中文摘要：

脂多糖LPS是内毒素血症及脓毒症最主要的致病因子，可通过激活Toll样受体4（TLR4）跨膜信号通路，活化宿主免疫细胞，促进细胞因子和炎症介质的过度释放。本项目通过对前期工作已获得的亲代EBP和LBP的LPS结合位点片段一级结构分析，根据蛋白结构与功能的关系，结合生物信息学设计构建了一组新型内毒素结合肽突变体，分别应用分子克隆表达（快速定点突变法）和固相合成两种途径纯化突变体mEBPs并进行体外拮抗LPS活性比较，筛选获得目的突变体mEBP9。
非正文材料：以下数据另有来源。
Lemma framed_lf_cons (buf : string) (c : ascii) (rest : string) :
  framed (EOL posix) buf (String c rest) =
    if ascii_dec LF c
    then buf :: framed (EOL posix) EmptyString rest
    else framed (EOL posix) (buf ++ String c EmptyString) rest.
Proof.
  unfold framed, split, EOL. cbn [split_from prefix String.length Nat.sub].
  pose proof (split_from_not_nil (String LF EmptyString) rest 0) as Hne.
  destruct (ascii_dec LF c) as [ _ | _ ].
  - rewrite prefix_empty, append_empty_r.
    destruct (split_from (String LF EmptyString) 0 rest); [ congruence | reflexivity ].
  - destruct (split_from (String LF EmptyString) 0 rest) as [ | piece more ];
      [ congruence | ].
    rewrite append_assoc. reflexivity.
Qed.




Lemma join_empty_cons (c : string) (cs : list string) :
  join EmptyString (c :: cs) = c ++ join EmptyString cs.
Proof.
  unfold join. cbn [String.concat].
  destruct cs; [ now rewrite append_empty_r | reflexivity ].
Qed.

(** One 'data' notification, in terms of [framed]. *)
Lemma turn_data (h : Host) (emitType : EmitType) (chunk : string)
  (self : PythonShell) (f : string -> jsval) :
  codec_of emitType self = Some f ->
  let pieces := framed (newline h) (or_empty (_remaining self)) chunk in
  snd (turn h (data_input emitType chunk) self)
    = map (fun part => event_of emitType (f part)) (removelast pieces) /\
  or_empty (_remaining (fst (turn h (data_input emitType chunk) self)))
    = last pieces EmptyString /\
  codec_of emitType (fst (turn h (data_input emitType chunk) self)) = Some f.
Proof.
  intros Hf. cbn zeta. unfold turn.
  destruct emitType; cbn [data_input dispatch codec_of] in *.
  - unfold on_stdout_data, bind, this, receive. rewrite Hf.
    rewrite recieveInternal_framed. cbn zeta. cbn [codec_of]. rewrite Hf.
    destruct (removelast _); cbn; rewrite ?app_nil_r; repeat split; assumption.
  - unfold on_stderr_data, bind, modify, receiveStderr.
    rewrite recieveInternal_framed. cbn zeta. cbn [codec_of].
    change (stderrParser (set_errorData _ self)) with (stderrParser self).
    change (_remaining (set_errorData _ self)) with (_remaining self).
    rewrite Hf.
    destruct (removelast _); cbn; repeat split; assumption.
Qed.






(** ** The buffer on a POSIX host *)

Lemma lf_free_app (a b : string) :
  lf_free a = true -> lf_free b = true -> lf_free (a ++ b) = true.
Proof.
  intros Ha Hb. induction a as [ | c a IH ]; cbn [lf_free String.append] in *;
    [ exact Hb | ].
  destruct (ascii_dec LF c); [ discriminate | auto ].
Qed.

Lemma framed_lf_free (data : string) :
  forall buf,
    lf_free buf = true ->
    Forall (fun piece => lf_free piece = true) (framed (EOL posix) buf data).
Proof.
  induction data as [ | c data IH ]; intros buf Hb.
  - change (framed (EOL posix) buf EmptyString) with [buf ++ EmptyString].
    rewrite append_empty_r. constructor; [ exact Hb | constructor ].
  - rewrite framed_lf_cons. destruct (ascii_dec LF c) as [ e | ne ].
    + constructor; [ exact Hb | apply IH; reflexivity ].
    + apply IH. apply lf_free_app; [ exact Hb | ].
      cbn [lf_free]. destruct (ascii_dec LF c); [ contradiction | reflexivity ].
Qed.

Lemma Forall_last {A : Type} (P : A -> Prop) (l : list A) (d : A) :
  Forall P l -> l <> [] -> P (last l d).
Proof.
  induction 1 as [ | x l Hx Hl IH ]; [ congruence | intros _ ].
  destruct l as [ | y l ]; [ exact Hx | ].
  apply IH. discriminate.
Qed.

Lemma framed_empty_buffer (sep s : string) :
  framed sep EmptyString s = split sep s.
Proof.
  unfold framed. pose proof (split_not_nil sep s) as Hne.
  destruct (split sep s); [ congruence | reflexivity ].
Qed.

Lemma lf_free_split (s : string) :
  lf_free s = true <-> split (EOL posix) s = [s].
Proof.
  rewrite <- framed_empty_buffer.
  induction s as [ | c s IH ].
  - split; reflexivity.
  - rewrite framed_lf_cons. cbn [lf_free String.append].
    destruct (ascii_dec LF c) as [ e | ne ].
    + split; [ discriminate | intros H; inversion H ].
    + unfold framed in *.
      pose proof (split_not_nil (EOL posix) s) as Hne.
      destruct (split (EOL posix) s) as [ | piece more ]; [ congruence | ].
      cbn [String.append] in *. rewrite IH. split.
      * intros [= -> ->]. reflexivity.
      * intros [= -> ->]. reflexivity.
Qed.

Lemma transition_remaining (h : Host) (self : PythonShell) :
  _remaining (fst (transition h self)) = _remaining self.
Proof.
  unfold transition.
  destruct (nonzero_code (exitCode self)); cbn zeta;
    [ destruct (error_listeners self), (_endCallback self) | ]; reflexivity.
Qed.

Lemma turn_remaining (h : Host) (i : input) (self : PythonShell) :
  or_empty (_remaining (fst (turn h i self))) = or_empty (_remaining self) \/
  exists chunk,
    or_empty (_remaining (fst (turn h i self)))
    = last (framed (newline h) (or_empty (_remaining self)) chunk) EmptyString.
Proof.
  destruct (is_signal i) eqn:Hi.
  - left. rewrite (turn_signal h i self Hi).
    assert (Hr : _remaining (record_signal i self) = _remaining self)
      by (destruct i; reflexivity).
    destruct (converged (record_signal i self));
      [ rewrite transition_remaining | ]; cbn [fst]; now rewrite Hr.
  - unfold turn. destruct i; try discriminate Hi; cbn [dispatch];
      try (left; reflexivity).
    + unfold on_stdout_data, bind, this, receive.
      destruct (parser self) as [ f | ] eqn:Hp; [ | left; reflexivity ].
      right. exists chunk.
      rewrite recieveInternal_framed. cbn zeta.
      destruct (removelast _); [ | destruct (codec_of _ _) ]; reflexivity.
    + right. exists chunk.
      unfold on_stderr_data, bind, modify, receiveStderr.
      rewrite recieveInternal_framed. cbn zeta.
      destruct (removelast _); [ | destruct (codec_of _ _) ]; reflexivity.
Qed.

(** X3.  On a POSIX host the buffer never holds a complete record: if it holds
    none before a run of the event loop, it holds none after it, whatever
    arrives on either stream and whatever the owner calls. *)
Theorem buffer_holds_no_record_posix :
  forall (h : Host) (trace : list input) (self : PythonShell),
    platform h = posix ->
    holds_no_record h self ->
    holds_no_record h (fst (run h trace self)).
Proof.
  intros h trace self Hposix. unfold holds_no_record, newline. rewrite Hposix.
  rewrite <- !lf_free_split.
  revert self. induction trace as [ | i rest IH ]; intros self Hb; [ exact Hb | ].
  rewrite run_cons. cbn [fst]. apply IH.
  destruct (turn_remaining h i self) as [ -> | [chunk ->] ]; [ exact Hb | ].
  unfold newline. rewrite Hposix.
  apply (Forall_last (fun piece => lf_free piece = true));
    [ apply framed_lf_free, Hb | apply framed_not_nil ].
Qed.

Lemma buffer_holds_no_record_posix_witness :
  holds_no_record (sample_host posix)
    (fst (run (sample_host posix)
            [Stdout_data ("a" ++ EOL posix ++ "b"); Stderr_data "c"; Stdout_end]
            (sample_shell posix))).
Proof.
  exact (buffer_holds_no_record_posix (sample_host posix)
           [Stdout_data ("a" ++ EOL posix ++ "b"); Stderr_data "c"; Stdout_end]
           (sample_shell posix) eq_refl eq_refl).
Defined.

(* ================================================================= *)
(** * Further properties *)

(** ** Splitting and joining *)

Lemma join_cons_more (sep x y : string) (more : list string) :
  join sep (x :: y :: more) = x ++ sep ++ join sep (y :: more).
Proof. reflexivity. Qed.

Lemma join_cons_char (sep : string) (c : ascii) (piece : string)
  (more : list string) :
  join sep (String c piece :: more) = String c (join sep (piece :: more)).
Proof. destruct more; reflexivity. Qed.

Lemma split_from_skip (sep : string) (u : string) :
  forall s, split_from sep (String.length u) (u ++ s) = split_from sep 0 s.
Proof.
  induction u as [ | c u IH ]; intros s; [ reflexivity | ].
  cbn [String.length String.append split_from]. apply IH.
Qed.

Lemma prefix_split (a b : string) :
  prefix a b = true -> exists rest, b = a ++ rest.
Proof.
  revert b. induction a as [ | x a IH ]; intros b H.
  - exists b. reflexivity.
  - destruct b as [ | y b ]; [ discriminate H | ].
    cbn [prefix] in H. destruct (ascii_dec x y) as [ -> | ]; [ | discriminate H ].
    destruct (IH b H) as [rest ->]. exists rest. reflexivity.
Qed.

Lemma length_append (a b : string) :
  String.length (a ++ b) = String.length a + String.length b.
Proof.
  induction a as [ | x a IH ]; cbn; [ reflexivity | now rewrite IH ].
Qed.

Lemma join_split_bounded (sep : string) :
  sep <> EmptyString ->
  forall n s, String.length s <= n -> join sep (split sep s) = s.
Proof.
  intros Hsep. unfold split.
  induction n as [ | n IH ]; intros s Hn.
  - destruct s; [ reflexivity | cbn in Hn; lia ].
  - destruct s as [ | c rest ]; [ reflexivity | ].
    cbn [split_from].
    destruct (prefix sep (String c rest)) eqn:Hp.
    + destruct sep as [ | a sep' ]; [ congruence | ].
      destruct (prefix_split _ _ Hp) as [s' Hs].
      cbn [String.append] in Hs. injection Hs as -> ->.
      cbn [String.length Nat.sub]. rewrite Nat.sub_0_r, split_from_skip.
      pose proof (split_from_not_nil (String a sep') s' 0) as Hne.
      assert (Hlen : String.length s' <= n).
      { cbn [String.length] in Hn. rewrite length_append in Hn. lia. }
      specialize (IH s' Hlen).
      destruct (split_from (String a sep') 0 s') as [ | y more ]; [ congruence | ].
      rewrite join_cons_more, IH. reflexivity.
    + assert (Hlen : String.length rest <= n) by (cbn in Hn; lia).
      specialize (IH rest Hlen).
      pose proof (split_from_not_nil sep rest 0) as Hne.
      destruct (split_from sep 0 rest) as [ | piece more ]; [ congruence | ].
      rewrite join_cons_char, IH. reflexivity.
Qed.

Lemma join_split (sep s : string) :
  sep <> EmptyString -> join sep (split sep s) = s.
Proof.
  intros Hsep. apply (join_split_bounded sep Hsep (String.length s)). lia.
Qed.

Lemma newline_not_empty (h : Host) : newline h <> EmptyString.
Proof. unfold newline. destruct (platform h); discriminate. Qed.

(** ** What one turn changes *)

Lemma transition_shape (h : Host) (self : PythonShell) :
  fst (transition h self)
  = touch (0 <? count is_close (snd (transition h self)))%nat None self /\
  forallb (fun e => negb (is_record e)) (snd (transition h self)) = true.
Proof.
  unfold transition, callback_log, touch, count.
  destruct (nonzero_code (exitCode self)); cbn zeta;
    [ destruct (error_listeners self), (_endCallback self) | destruct (_endCallback self) ];
    split; reflexivity.
Qed.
活性鉴定结果证实Fmoc固相合成的mEBP9可通过直接中和LPS及竞争性阻断LBP与LPS结合，在体外抑制LPS诱导的过度炎症反应，并对LPS诱导的小鼠急性肺损伤和烧伤合并内毒素血症小鼠模型具有保护效应。进一步通过在mEBP9N末端或C末端分别引入1个半胱氨酸，采用单甲氧基聚乙二醇马来酰亚胺（mPEG-MAL5000）进行定点聚乙二醇修饰，经体外活性比较显示N末端修饰的mEBP9稳定性明显增强且拮抗LPS活性大部分保留。上述研究结果为以抑制LBP的催化放大效应为靶标的脓毒症防治策略提供了新的实验依据。